The attacks in Madrid have brought to light the size and complexity of the organizations of terrorists and sympathizers stretching between Morocco and Spain. The post-March 11 investigation focused on the Moroccan Islamic Combatant Group (MICG). Of those imprisoned in Spain, Jamal Zougam is considered to be the most likely ringleader - and is said to have connections with the MICG. Zougam's history of radical Islamist activity in Spain is thought to go back to a pre-September 11, 2001 cell in the country led by a Syrian, Imadeddin Barakat Yarkas, alias "Abu Dahdah." Yarkas is currently awaiting trial in Spain on charges of taking part in the Sept. 11 plot.

It appears that Islamist terrorists groups originally used Spain as a convenient place for sleeping cells to organize discreetly. Some of the final details for the Sept. 11 hijackings, including the provision of stolen passports, were finalized in Spain, notably during the so-called "Tarragona summit" between hijacker Mohammed Atta and Al-Qaeda coordinator Ramzi Binalshibh in July 2001. After Sept. 11, 40 Al-Qaeda suspects were arrested in Spain, 12 were later charged and are still in custody.

Most of the Moroccans arrested since March 11, including Zougam, used to attend the Al-Quds mosque in Tangiers to hear the preaching of Mohammed Fizazi, himself condemned to 30 years for inspiring the Casablanca attacks. Much of the information about the MICG that has emerged since March points toward a general failure by the Moroccan security forces to locate the true organizers of Islamist terrorism among its population.

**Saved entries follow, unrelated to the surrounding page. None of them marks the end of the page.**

(** X10: the router has two buffers and every target name other than
    "base" names the second one: with such a target current, a write goes to
    the buffer of "sub" and leaves the buffer of "base", and reading or
    clearing by that name reads or clears the buffer of "sub". *)
Theorem targets_other_than_base_are_sub (t : string) (text : string) (r : OutputRouter) :
  t ≠ "base" →
  _sub_lm_buffer (write text (set_target t r)) = _sub_lm_buffer r +:+ text
  ∧ _base_lm_buffer (write text (set_target t r)) = _base_lm_buffer r
  ∧ get_buffer (Some t) r = get_buffer (Some "sub") r
  ∧ clear_buffer (Some t) r = clear_buffer (Some "sub") r.
Proof.
  intros Ht. unfold write, get_buffer, clear_buffer, set_target. simpl.
  by rewrite (eqb_base _ Ht).
Qed.

Lemma targets_other_than_base_are_sub_witness :
  _sub_lm_buffer (write "x" (set_target "Base" OutputRouter_init)) = "" +:+ "x"
  ∧ _base_lm_buffer (write "x" (set_target "Base" OutputRouter_init)) = ""
  ∧ get_buffer (Some "Base") OutputRouter_init = get_buffer (Some "sub") OutputRouter_init
  ∧ clear_buffer (Some "Base") OutputRouter_init
    = clear_buffer (Some "sub") OutputRouter_init.
Proof. apply (targets_other_than_base_are_sub "Base" "x" OutputRouter_init). done. Defined.

(** X11: what is written reads back from the current buffer, after what
    was there, and the other buffer keeps its text; a cleared buffer reads
    back empty, by name or by default.  [clear_buffer] empties the base
    buffer and keeps the sub buffer when the target, or the current target
    when none is given, is "base"; for every other target it empties the sub
    buffer and keeps the base buffer.  Neither changes the current target. *)
Theorem router_buffer_round_trip (text : string) (target : option string)
    (r : OutputRouter) :
  get_buffer None (write text r) = get_buffer None r +:+ text
  ∧ get_buffer target (clear_buffer target r) = ""
  ∧ _current_target (clear_buffer target r) = _current_target r
  ∧ _current_target (write text r) = _current_target r
  ∧ (if String.eqb (default (_current_target r) target) "base"
     then _base_lm_buffer (clear_buffer target r) = ""
          ∧ _sub_lm_buffer (clear_buffer target r) = _sub_lm_buffer r
     else _sub_lm_buffer (clear_buffer target r) = ""
          ∧ _base_lm_buffer (clear_buffer target r) = _base_lm_buffer r)
  ∧ (if String.eqb (_current_target r) "base"
     then _base_lm_buffer (write text r) = _base_lm_buffer r +:+ text
          ∧ _sub_lm_buffer (write text r) = _sub_lm_buffer r
     else _sub_lm_buffer (write text r) = _sub_lm_buffer r +:+ text
          ∧ _base_lm_buffer (write text r) = _base_lm_buffer r).
Proof.
  unfold get_buffer, clear_buffer, write.
  destruct target as [t|]; unfold default, id;
    destruct (String.eqb (_current_target r) "base") eqn:Hcur;
    try destruct (String.eqb t "base") eqn:Ht;
    cbn [_base_lm_buffer _sub_lm_buffer _current_target];
    rewrite ?Hcur, ?Ht; cbn [_base_lm_buffer _sub_lm_buffer _current_target];
    repeat split; auto.
Qed.

Lemma str_app_nil_r (s : string) : s +:+ "" = s.
Proof. induction s as [|c s IH]; [done|]. by rewrite str_app_cons, IH. Qed.

Lemma router_step_grows (c : router_call) (r : OutputRouter) :
  is_clear c = false →
  ∃ b s, _base_lm_buffer (router_step r c) = _base_lm_buffer r +:+ b
         ∧ _sub_lm_buffer (router_step r c) = _sub_lm_buffer r +:+ s
         ∧ PyStr.len b + PyStr.len s = written [c].
Proof.
  destruct c as [text|target|target]; [| |done]; intros _; simpl.
  - unfold write. destruct (String.eqb _ _); simpl.
    + exists text, "". rewrite str_app_nil_r. do 2 (split; [done|]).
      change (PyStr.len "") with 0. lia.
    + exists "", text. rewrite str_app_nil_r. do 2 (split; [done|]).
      change (PyStr.len "") with 0. lia.
  - exists "", "". by rewrite !str_app_nil_r.
Qed.
(** ** The properties of the specification *)

(** C3. After every mutating operation on a reachable table that
    completes without throwing, [firstBucketIt] is the first non-empty
    bucket, and it is [buckets.end()] exactly when the table is empty. *)
Theorem firstBucketIt_is_first_occupied t t' :
  reachable t → mutates t t' →
  first_occupied (buckets t') (firstBucketIt t') ∧
  (firstBucketIt t' = buckets_end t' ↔ concat (buckets t') = []) ∧
  (firstBucketIt t' = buckets_end t' ↔ size t' = 0).
Proof.
  intros Hwf%reachable_wf Hm.
  destruct (mutates_wf _ _ _ _ _ _ Hwf Hm) as [Hsize Hfirst Hmax].
  split; [done|].
  assert (firstBucketIt t' = buckets_end t' ↔ concat (buckets t') = []) as Hiff.
  { unfold buckets_end. rewrite <- first_occupied_end. split.
    - by intros <-.
    - intros H. by apply (first_occupied_unique (buckets t')). }
  split; [done|]. rewrite Hiff. unfold size. rewrite Hsize. unfold node_count.
  destruct (concat (buckets t')); simpl; split; (done || lia).
Qed.


(** C8, as the code has it. [setMaxLoadFactor(f)] throws
    [std::range_error("invalid load factor!")] exactly when [f <= 1e-9]
    holds of the two doubles; otherwise it stores the threshold and calls
    [rehash] at the current bucket count, which raises no such exception. *)
Theorem setMaxLoadFactor_range_error fuel f t :
  (setMaxLoadFactor fuel f t = Throw (range_error "invalid load factor!")
   ↔ dle f min_load_factor = true) ∧
  (dle f min_load_factor = false →
   setMaxLoadFactor fuel f t = rehash fuel (bucketSize t) (set_maxLoadFactor f t)).
Proof.
  unfold_setMaxLoadFactor.
  destruct (dle f min_load_factor) eqn:E; [done|].
  split; [|done]. split; [|done].
  intros H. apply rehash_Throw in H as [H|[H|H]]; discriminate H.
Qed.

(** C9. A traversal of a reachable table from [begin()] to [end()]
    returns after visiting [size()] positions, no position twice, every
    position of a node among them, in the order of the chains. *)
Theorem traversal_visits_each_entry_once t steps :
  reachable t → (Z.to_nat (size t) ≤ steps)%nat →
  ∃ visited, traverse steps t = Ret visited ∧
    Z.of_nat (length visited) = size t ∧
    NoDup visited ∧
    (∀ it, it ∈ visited ↔
       ∃ i j chain, it = mkIterator i (i, j) false ∧
                    buckets t !! i = Some chain ∧ (j < length chain)%nat) ∧
    Forall2 (λ it node, deref it t = Ret node) visited (concat (buckets t)).
Proof.
  intros [Hsize Hfirst _]%reachable_wf Hsteps. unfold size in *.
  exists (iterator_at <$> positions t). split; [|split; [|split; [|split]]].
  - apply traverse_positions; [done|]. unfold node_count in Hsize. lia.
  - rewrite length_fmap. unfold positions.
    by rewrite positions_from_length, Hsize.
  - apply NoDup_fmap_2; [|apply positions_from_NoDup].
    intros [i j] [i' j'] [= _ -> ->]. done.
  - intros it. rewrite list_elem_of_fmap. split.
    + intros ([i j] & -> & Hp). apply elem_of_positions_from in Hp as (_ & chain & Hc & Hj).
      rewrite Nat.sub_0_r in Hc. by exists i, j, chain.
    + intros (i & j & chain & -> & Hc & Hj). exists (i, j). split; [done|].
      apply elem_of_positions_from. split; [lia|]. exists chain.
      by rewrite Nat.sub_0_r.
  - apply Forall2_fmap_l. unfold positions.
    pose proof (positions_from_deref t 0) as H. by rewrite drop_0 in H.
Qed.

The Moroccan authorities have been zealous in locking up alleged Islamists. Over 2,100 have been tried in the year since the Casablanca attacks, leading to 903 convictions, with 17 of those convicted given the death penalty (so far commuted). However, the manner in which the authorities have suddenly found cells of so-called Salafiyya Jihadiyya, or Jihadist Salafists, up and down the kingdom, not to mention the death in custody of the one terrorist caught red-handed, looks less like a counter-terrorism operation than a political purge.

According to Mohammed Darif, a professor of political science at Mohammedia University in Morocco: "There are strong ties between the attacks in Casablanca and Madrid. They were carried out by the same organization, linked to Al-Qaeda, the MICG." Darif is concerned that people caught in the rounding-up of militants from the Salafiyya Jihadiyya and other organizations have been sentenced "for acts that they might not have perpetrated." The man suspected of being the MICG's leader, Abdel Karim Thami Mejjati, is wanted by Moroccan and Spanish police in connection with the Madrid attacks.

The Moroccan government has also launched a legislative offensive against what it perceives to be the bases of extremism. Until recently, 37 percent of mosques were independent of central authority, but will now come under direct governmental supervision. Religious guides have been introduced into army regiments and a body has been set up to examine the religious content of textbooks used in schools. Mohammed al-Boukili of the Moroccan Association of Human Rights says the reforms are "a bit late," and points to "a certain laxity over the past 18 years" in the control over mosques and school materials by the Ministry for Religious Affairs.

The government has also been able to revive its long-cherished reform of the family status code, which involves raising the age of marital consent to 18, replacing repudiation with divorce and giving men and women legal equality as parents. The law was passed unanimously earlier this year with barely a murmur from the PJD. Three years ago, similar proposals had brought a million demonstrators onto the streets of Casablanca.